I'm not going to comment on Mr. Roger's recent pronouncements, or his prior forecasts. Doing so is really not useful.

What I've learned in the last 15 years of trading the markets (mostly stocks & options) is this:

Everyone has a forecast. Some people make short-term (1 to 30) day forecasts, some people make intermediate forecasts (1 month to 12 months) and some people like to try their hands at really peering deeply into the crystal ball (1 to 10+ years out).

IMO, most of this is pointless. As the late, great Yogi Berra once said: "It's tough to make predictions, especially about the future."

What has worked far better for me is to develop a plan. Play lots of "what if?" games with your trades/positions.

For example:

Corn goes up 10%. What will you do?

Corn goes up 25%. What will you do?

Corn goes up 50%. What will you do?

Corn goes down 25%. What will you do?


Most people, when they hold positions in the market, won't be able to answer these questions right off the bat. They'll have to think about it, take time to analyze what is happening, ask other people, etc.

I found that not having developed a plan ahead of time causes me to hesitate, and often, fail at a trade. I learned this through expensive tuition. Oh, the time I've wasted trying to predict where a stock/option/future position would go. Oh, the time I've wasted trying to "evaluate" what to do when a trade has gone wrong. Time wasted, money lost (either through losses allowed to run, or failing to take a profit), etc.

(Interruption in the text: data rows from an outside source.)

Lemma edges_ok_system r ks : tables r ks -> edges_ok r ks [system r].
Proof.
  intros []. split_and!; [apply NoDup_singleton| |].
  - intros e ->%list_elem_of_singleton. eauto.
  - intros e k p ->%list_elem_of_singleton Hk. destruct tb_system0 as [? _]. simplify_eq. done.
Qed.

Lemma edges_ok_nil r ks : edges_ok r ks [].
Proof. split_and!; [constructor|set_solver|set_solver]. Qed.

(** ** Looking scopes up *)
Lemma shape_IncRef h s : shape h = shape (IncRef h s).
Proof. symmetry. apply core_eq_shape, IncRef_core. Qed.

Lemma shape_DecRef h s : shape h = shape (DecRef h s).
Proof. symmetry. apply core_eq_shape, DecRef_core. Qed.

Section lookups.
Context (peerString : string -> string).

Lemma getPeerScope_spec r own ks P p r' pe :
  rinv r own ks P -> getPeerScope peerString r p = (r', pe) ->
  exists ks', rinv r' own ks' (bump P (pe_scope pe) 1) /\ ext [] r ks r' ks' /\ (forall n, 0 <= n -> below n (scopes r) -> below n (scopes r'))
              /\ peer r' !! p = Some pe.
Proof.
  intros HI. unfold getPeerScope. destruct (peer r !! p) as [sc|] eqn:Hp.
  - intros [= <- <-]. exists ks.
    destruct (tb_peer _ _ (ri_tables _ _ _ _ HI) p sc Hp) as [_ Hsc].
    split_and!; [apply rinv_IncRef; [done|by eapply is_scope_lt]|apply ext_shape, shape_IncRef| |done].
    intros n _. apply below_core. symmetry. apply IncRef_core.
  - unfold newPeerScope. destruct (newResourceScope _ _ _ _) as [h i] eqn:Hn. intros [= <- <-].
    pose proof (ri_tables _ _ _ _ HI) as HT.
    destruct (rinv_new r own ks P _ _ _ (KPeer p) h i HI Hn) as (HI1 & Hx1 & Hi & Hsm);
      [apply HT|by apply edges_ok_system|].
    destruct (rinv_with_peer _ own _ P p i HI1 Hp Hi) as [HI2 Hx2].
    exists (ks ++ [KPeer p]). split_and!.
    + apply (rinv_IncRef _ _ _ _ i HI2). by eapply is_scope_lt.
    + eapply ext_trans; [exact Hx1|]. eapply ext_trans; [exact Hx2|].
      apply (ext_shape [] (with_peer (with_scopes r h) (<[p := mkPeerScope i p]> (peer r)))).
      apply shape_IncRef.
    + intros n Hn0 ?%Hsm; [|done]. eapply below_core; [symmetry; apply IncRef_core|done].
    + simpl. by rewrite lookup_insert_eq.
Qed.

Lemma getProtocolScope_spec r own ks P x r' sc :
  rinv r own ks P -> getProtocolScope r x = (r', sc) ->
  exists ks', rinv r' own ks' (bump P (pr_scope sc) 1) /\ ext [] r ks r' ks' /\ (forall n, 0 <= n -> below n (scopes r) -> below n (scopes r'))
              /\ proto r' !! x = Some sc.
Proof.
  intros HI. unfold getProtocolScope. destruct (proto r !! x) as [s|] eqn:Hp.
  - intros [= <- <-]. exists ks.
    destruct (tb_proto _ _ (ri_tables _ _ _ _ HI) x s Hp) as (_ & Hsc & _).
    split_and!; [apply rinv_IncRef; [done|by eapply is_scope_lt]|apply ext_shape, shape_IncRef| |done].
    intros n _. apply below_core. symmetry. apply IncRef_core.
  - unfold newProtocolScope. destruct (newResourceScope _ _ _ _) as [h i] eqn:Hn. intros [= <- <-].
    pose proof (ri_tables _ _ _ _ HI) as HT.
    destruct (rinv_new r own ks P _ _ _ (KProtocol x) h i HI Hn) as (HI1 & Hx1 & Hi & Hsm);
      [apply HT|by apply edges_ok_system|].
    destruct (rinv_with_proto _ own _ P x (mkProtocolScope i x ∅) HI1 eq_refl Hi) as [HI2 Hx2];
      [intros p ps; simpl; by rewrite lookup_empty|].
    exists (ks ++ [KProtocol x]). split_and!.
    + apply (rinv_IncRef _ _ _ _ i HI2). by eapply is_scope_lt.
    + eapply ext_trans; [exact Hx1|]. eapply ext_trans; [exact Hx2|].
      apply (ext_shape [] (with_proto (with_scopes r h) (<[x := mkProtocolScope i x ∅]> (proto r)))).
      apply shape_IncRef.
    + intros n Hn0 ?%Hsm; [|done]. eapply below_core; [symmetry; apply IncRef_core|done].
    + simpl. by rewrite lookup_insert_eq.
Qed.

Lemma getServiceScope_spec r own ks P x r' sc :
  rinv r own ks P -> getServiceScope r x = (r', sc) ->
  exists ks', rinv r' own ks' (bump P (svc_scope sc) 1) /\ ext [] r ks r' ks' /\ (forall n, 0 <= n -> below n (scopes r) -> below n (scopes r'))
              /\ svc r' !! x = Some sc.
Proof.
  intros HI. unfold getServiceScope. destruct (svc r !! x) as [s|] eqn:Hp.
  - intros [= <- <-]. exists ks.
    destruct (tb_svc _ _ (ri_tables _ _ _ _ HI) x s Hp) as (_ & Hsc & _).
    split_and!; [apply rinv_IncRef; [done|by eapply is_scope_lt]|apply ext_shape, shape_IncRef| |done].
    intros n _. apply below_core. symmetry. apply IncRef_core.
  - unfold newServiceScope. destruct (newResourceScope _ _ _ _) as [h i] eqn:Hn. intros [= <- <-].
    pose proof (ri_tables _ _ _ _ HI) as HT.
    destruct (rinv_new r own ks P _ _ _ (KService x) h i HI Hn) as (HI1 & Hx1 & Hi & Hsm);
      [apply HT|by apply edges_ok_system|].
    destruct (rinv_with_svc _ own _ P x (mkServiceScope i x ∅) HI1 eq_refl Hi) as [HI2 Hx2];
      [intros p ps; simpl; by rewrite lookup_empty|].
    exists (ks ++ [KService x]). split_and!.
    + apply (rinv_IncRef _ _ _ _ i HI2). by eapply is_scope_lt.
    + eapply ext_trans; [exact Hx1|]. eapply ext_trans; [exact Hx2|].
      apply (ext_shape [] (with_svc (with_scopes r h) (<[x := mkServiceScope i x ∅]> (svc r)))).
      apply shape_IncRef.
    + intros n Hn0 ?%Hsm; [|done]. eapply below_core; [symmetry; apply IncRef_core|done].
    + simpl. by rewrite lookup_insert_eq.
Qed.

Lemma protocolGetPeerScope_spec r own ks P x sc p r' ps :
  rinv r own ks P -> proto r !! x = Some sc -> protocolGetPeerScope peerString r sc p = (r', ps) ->
  exists ks', rinv r' own ks' (bump P ps 1) /\ ext [] r ks r' ks' /\ (forall n, 0 <= n -> below n (scopes r) -> below n (scopes r'))
              /\ is_scope (scopes r') ks' ps (KProtocolPeer x p) [].
Proof.
  intros HI Hx. destruct (tb_proto _ _ (ri_tables _ _ _ _ HI) x sc Hx) as (Hid & Hsc & Hps).
  unfold protocolGetPeerScope. rewrite Hid, Hx. cbn [from_option id]. destruct (pr_peers sc !! p) as [q|] eqn:Hq.
  - intros [= <- <-]. exists ks. specialize (Hps p q Hq).
    split_and!; [apply rinv_IncRef; [done|by eapply is_scope_lt]|apply ext_shape, shape_IncRef| |].
    + intros n _. apply below_core. symmetry. apply IncRef_core.
    + destruct Hps as [? ?]. split; [done|]. eapply dag_shape; [apply shape_IncRef|done].
  - destruct (newResourceScope _ _ _ _) as [h i] eqn:Hn. rewrite Hid. intros [= <- <-].
    pose proof (ri_tables _ _ _ _ HI) as HT.
    destruct (rinv_new r own ks P _ _ _ (KProtocolPeer x p) h i HI Hn) as (HI1 & Hx1 & Hi & Hsm);
      [apply HT|by apply edges_ok_nil|].
    set (sc' := mkProtocolScope (pr_scope sc) x (<[p := i]> (pr_peers sc))) in *.
    destruct (rinv_with_proto _ own _ P x sc' HI1 eq_refl) as [HI2 Hx2].
    { apply (is_scope_ext [] r ks); [done|set_solver|done]. }
    { intros p' ps'. simpl. rewrite lookup_insert_Some. intros [[<- <-]|[_ Hp']]; [done|].
      apply (is_scope_ext [] r ks (with_scopes r h) _ _ _ _ Hx1); [set_solver|by apply Hps]. }
    exists (ks ++ [KProtocolPeer x p]). split_and!.
    + apply (rinv_IncRef _ _ _ _ i HI2). by eapply is_scope_lt.
    + eapply ext_trans; [exact Hx1|]. eapply ext_trans; [exact Hx2|].
      apply (ext_shape [] (with_proto (with_scopes r h) (<[x := sc']> (proto r)))).
      apply shape_IncRef.
    + intros n Hn0 ?%Hsm; [|done]. eapply below_core; [symmetry; apply IncRef_core|done].
    + destruct Hi as [? ?]. split; [done|]. eapply dag_shape; [apply shape_IncRef|done].
Qed.

Lemma serviceGetPeerScope_spec r own ks P x sc p r' ps :
  rinv r own ks P -> svc r !! x = Some sc -> serviceGetPeerScope peerString r sc p = (r', ps) ->
  exists ks', rinv r' own ks' (bump P ps 1) /\ ext [] r ks r' ks' /\ (forall n, 0 <= n -> below n (scopes r) -> below n (scopes r'))
              /\ is_scope (scopes r') ks' ps (KServicePeer x p) [].
Proof.
  intros HI Hx. destruct (tb_svc _ _ (ri_tables _ _ _ _ HI) x sc Hx) as (Hid & Hsc & Hps).
  unfold serviceGetPeerScope. rewrite Hid, Hx. cbn [from_option id]. destruct (svc_peers sc !! p) as [q|] eqn:Hq.
  - intros [= <- <-]. exists ks. specialize (Hps p q Hq).
    split_and!; [apply rinv_IncRef; [done|by eapply is_scope_lt]|apply ext_shape, shape_IncRef| |].
    + intros n _. apply below_core. symmetry. apply IncRef_core.
    + destruct Hps as [? ?]. split; [done|]. eapply dag_shape; [apply shape_IncRef|done].
  - destruct (newResourceScope _ _ _ _) as [h i] eqn:Hn. rewrite Hid. intros [= <- <-].
    pose proof (ri_tables _ _ _ _ HI) as HT.
    destruct (rinv_new r own ks P _ _ _ (KServicePeer x p) h i HI Hn) as (HI1 & Hx1 & Hi & Hsm);
      [apply HT|by apply edges_ok_nil|].
    set (sc' := mkServiceScope (svc_scope sc) x (<[p := i]> (svc_peers sc))) in *.
    destruct (rinv_with_svc _ own _ P x sc' HI1 eq_refl) as [HI2 Hx2].
    { apply (is_scope_ext [] r ks); [done|set_solver|done]. }
    { intros p' ps'. simpl. rewrite lookup_insert_Some. intros [[<- <-]|[_ Hp']]; [done|].
      apply (is_scope_ext [] r ks (with_scopes r h) _ _ _ _ Hx1); [set_solver|by apply Hps]. }
    exists (ks ++ [KServicePeer x p]). split_and!.
    + apply (rinv_IncRef _ _ _ _ i HI2). by eapply is_scope_lt.
    + eapply ext_trans; [exact Hx1|]. eapply ext_trans; [exact Hx2|].
      apply (ext_shape [] (with_svc (with_scopes r h) (<[x := sc']> (svc r)))).
      apply shape_IncRef.
    + intros n Hn0 ?%Hsm; [|done]. eapply below_core; [symmetry; apply IncRef_core|done].
    + destruct Hi as [? ?]. split; [done|]. eapply dag_shape; [apply shape_IncRef|done].
Qed.
End lookups.

(** ** Moving a connection or stream scope to other edges *)

Lemma small_fits h u i usc sc :
  small h -> h !! u = Some usc -> h !! i = Some sc ->
  fits (rc usc) (fun f => statGet f (stat (rc sc))).
Proof.
  intros Hs Hu Hi. pose proof (fun f => Hs u usc f Hu) as Hu'. pose proof (fun f => Hs i sc f Hi) as Hi'.
  split_and!.
  - intros f. rewrite statGet_stat. specialize (Hu' f). specialize (Hi' f). int64_lia.
  - rewrite !statGet_stat. pose proof (Hu' FStreamsIn). pose proof (Hu' FStreamsOut).
    pose proof (Hi' FStreamsIn). pose proof (Hi' FStreamsOut). simpl in *. int64_lia.
  - rewrite !statGet_stat. pose proof (Hu' FConnsIn). pose proof (Hu' FConnsOut).
    pose proof (Hi' FConnsIn). pose proof (Hi' FConnsOut). simpl in *. int64_lia.
Qed.

(** [ReserveForChild] on an open scope: all or nothing. *)
Lemma ReserveForChild_cases h u st x :
  heap_wf h -> dag h u x ->
  match ReserveForChild h u st with
  | (h', Some _) => h' = h
  | (h', None) => h' = apply_rc (resf st) [u] h
                  /\ exists usc, h !! u = Some usc /\ snd (reserveStat (rc usc) st) = None
  end.
Proof.
  intros Hwf (usc & Hu & Hd & _). unfold ReserveForChild. rewrite Hu, Hd.
  pose proof (reserveStat_cases (rc usc) st (proj2 Hwf _ _ Hu)) as Hc.
  destruct (reserveStat (rc usc) st) as [r [e|]] eqn:Hr; simpl in *.
  - subst r. rewrite list_insert_id; [done|]. rewrite Hu. by destruct usc.
  - split; [|exists usc; by rewrite Hr]. unfold apply_rc. simpl.
    rewrite <- (insert_alter h u usc (fun sc => set_rc sc (resf st (rc sc)))) by done.
    unfold resf. by rewrite Hr.
Qed.

Lemma no_dag_child_kind r ks i k :
  tables r ks -> ks !! i = Some k -> container k = false -> no_dag_child (scopes r) i.
Proof.
  intros HT Hk Hc u usc Hu Hd Ho Hin.
  destruct (tb_edges _ _ HT u (edges usc)) as (_ & He & _); [by exists usc|].
  destruct (He i Hin) as (k' & x & [Hk' _] & Hc'). congruence.
Qed.

Lemma tables_retarget r ks i k es es' h1 :
  tables r ks -> shape h1 = shape (scopes r) -> is_scope (scopes r) ks i k es ->
  container k = false -> edges_ok r ks es' ->
  tables (with_scopes r (alter (to_edges es') i h1)) ks
  /\ ext [i] r ks (with_scopes r (alter (to_edges es') i h1)) ks.
Proof.
  intros HT Hsh [Hk Hd] Hc Hes'.
  assert (Hdag : forall t x, dag (alter (to_edges es') i h1) t x
                 <-> (t = i /\ x = es') \/ (t <> i /\ dag (scopes r) t x)).
  { intros t x. rewrite (dag_retarget h1 i es) by (by apply (dag_shape (scopes r))).
    by rewrite (dag_shape_iff h1 (scopes r)). }
  assert (Hsc : forall t k' x, is_scope (scopes r) ks t k' x -> container k' = true ->
                is_scope (alter (to_edges es') i h1) ks t k' x).
  { intros t k' x [Hk' Hd'] Hc'. split; [done|]. apply Hdag. right. split; [congruence|done]. }
  assert (Hed : forall x, edges_ok r ks x ->
    edges_ok (with_scopes r (alter (to_edges es') i h1)) ks x).
  { intros x (Hnd & He & Hp). split_and!; [done| |done].
    intros e (k' & y & ? & ?)%He. exists k', y. auto. }
  split.
  - destruct HT. split; simpl; auto.
    + rewrite length_alter. by rewrite (shape_length _ _ Hsh).
    + intros t x [[-> ->]|[_ Ht]]%Hdag; [by apply Hed|by eapply Hed, tb_edges0].
    + intros p pe (? & ?)%tb_peer0. auto.
    + intros x sc (? & ? & ?)%tb_proto0. split_and!; auto.
    + intros x sc (? & ? & ?)%tb_svc0. split_and!; auto.
  - split; try done; simpl.
    + intros t x Ht Hx. apply Hdag. right. set_solver.
    + intros t Ht. apply dead_alter; [done|]. by apply (dead_shape (scopes r)).
Qed.
(* ===== verification/RcmgrOps.v ===== *)
(** * Operations of the resource manager on scopes

    The specification of [OpenStream], [openConnection], [SetPeer],
    [SetProtocol], [SetService] and [Done] of rcmgr.go against the invariant of
    RcmgrInv.v: each keeps it, and says what the object holds afterwards. *)
From Stdlib Require Import ZArith Lia.
From stdpp Require Import base tactics sets list numbers option strings pretty gmap.
From S2P Require Import Prelude Limits Resources Scope Ledger ConnLimiter Rcmgr Retarget RefCount RcmgrInv.
Local Open Scope Z_scope.
Import Int64.

(** ** Edge lists by kinds *)
Lemma kinds_NoDup (ks : list kind) (l : list (nat * kind)) :
  NoDup (l.*2) -> (forall a k, (a, k) ∈ l -> ks !! a = Some k) -> NoDup (l.*1).
Proof.
  induction l as [|[a k] l IH]; intros Hnd Hk; [constructor|]. simpl in *.
  apply NoDup_cons in Hnd as [Hnot Hnd]. constructor.
  - intros ([b k'] & Heq & Hin)%list_elem_of_fmap. simpl in Heq. subst b.
    assert (k' = k) as ->.
    { pose proof (Hk a k ltac:(set_solver)). pose proof (Hk a k' ltac:(set_solver)). congruence. }
    apply Hnot, list_elem_of_fmap. by exists (a, k).
  - apply IH; [done|]. intros. apply Hk. set_solver.
Qed.

Lemma edges_ok_kinds r ks (l : list (nat * kind)) :
  NoDup (l.*2) ->
  Forall (fun '(a, k) => (exists x, is_scope (scopes r) ks a k x) /\ container k = true
     /\ forall p, peerOf k = Some p -> exists pe, peer r !! p = Some pe /\ pe_scope pe ∈ l.*1) l ->
  edges_ok r ks (l.*1).
Proof.
  intros Hnd Hall. rewrite Forall_forall in Hall.
  assert (Hk : forall a k, (a, k) ∈ l -> ks !! a = Some k).
  { intros a k Hin. destruct (Hall _ Hin) as ((x & ? & _) & _). done. }
  split_and!.
  - by eapply kinds_NoDup.
  - intros e ([a k] & -> & Hin)%list_elem_of_fmap. destruct (Hall _ Hin) as ((x & Hs) & Hc & _).
    exists k, x. done.
  - intros e k p ([a k0] & -> & Hin)%list_elem_of_fmap Hke Hp. simpl in Hke.
    rewrite (Hk _ _ Hin) in Hke. injection Hke as ->. destruct (Hall _ Hin) as (_ & _ & Hpe). eauto.
Qed.

(** Equations between reference tallies. *)
Ltac refs_cases :=
  unfold bump;
  repeat match goal with |- context [decide ?Q] => destruct (decide Q) end;
  first [lia | exfalso; set_solver].
Ltac refs_eq := let t := fresh "t" in intros t; refs_cases.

In the last, oh, six years, when I'm setting up a position in a trade, I decide, based on what the price movement & volume is, what I will do.

A cheap stock that I bought pretty low with room to run goes up 10% on good volume? I'll buy more.
A stock that I just bought turns around and craps on me, going down 10%? I sell it. I don't ask why. More on that in a moment.

The nut of the markets is this, I've learned: People like to use technology, trading systems, charting, special indicators, analysis of price movements, etc to try to predict what the price is going to do in the short/medium/long term timeframes. Most all of this work should be accompanied by some chicken bones, incense and $50 to summon the spirits. Sometimes it works, sometimes it doesn't. But it usually doesn't give you a good trading plan - how to take profits, how to manage your risk, how to contain your losses.

There's only two no-BS indicators in any market: price and volume. Price is obvious - did the security/option/future move up or down, and how much?

Volume is a measure of how many people were backing the move - and volume can wear two faces, and be showing you wild enthusiasm or flat-out panic. One rule of thumb to remember is that price moves downwards about 3X as fast as it moves up - because downside volume on dashed expectations or some exogenous event will cause people to sell more quickly than they'll buy on good news (or a lack of bad news). When you see big volume (either up or down), it's telling you that the price movement of your stock/option/future has attracted attention, and you need to know what to do with that.

This leads me to my loss-containment system: I don't like losses any more than the next guy. So, when I see a trade where I got in long not only fail to go up on me, but it starts heading downhill (and sometimes fast), I make it a point to sell when it's down 10%. I don't care if there's a chance it might go up again. Even moreso, I don't care why it went down. I really don't. There's so much market "analysis" that tries to tie all manner of things to price movements. Most of these people might as well shove a bone through their nose, put on a grass skirt and hang out a shingle as a witch doctor.

I'd love to be interviewed by CNBC or Bloomberg about price movements, because I have a line all laid out for them when they ask "You said that XYZ would sell off 50% last May, and here we are with XYZ down 40% from the high. What did you see that alerted you to this movement?"

"Well, Becky, last April, my left buttcheek started itching something fierce. I know from past experience that when my left buttcheek itches, the price of stocks is gonna go down, and when my right buttcheek itches, they's gonna go up. My left buttcheek is still itching, just not as bad as last April to May, so I think we might see the selling volume decrease in the next couple of weeks."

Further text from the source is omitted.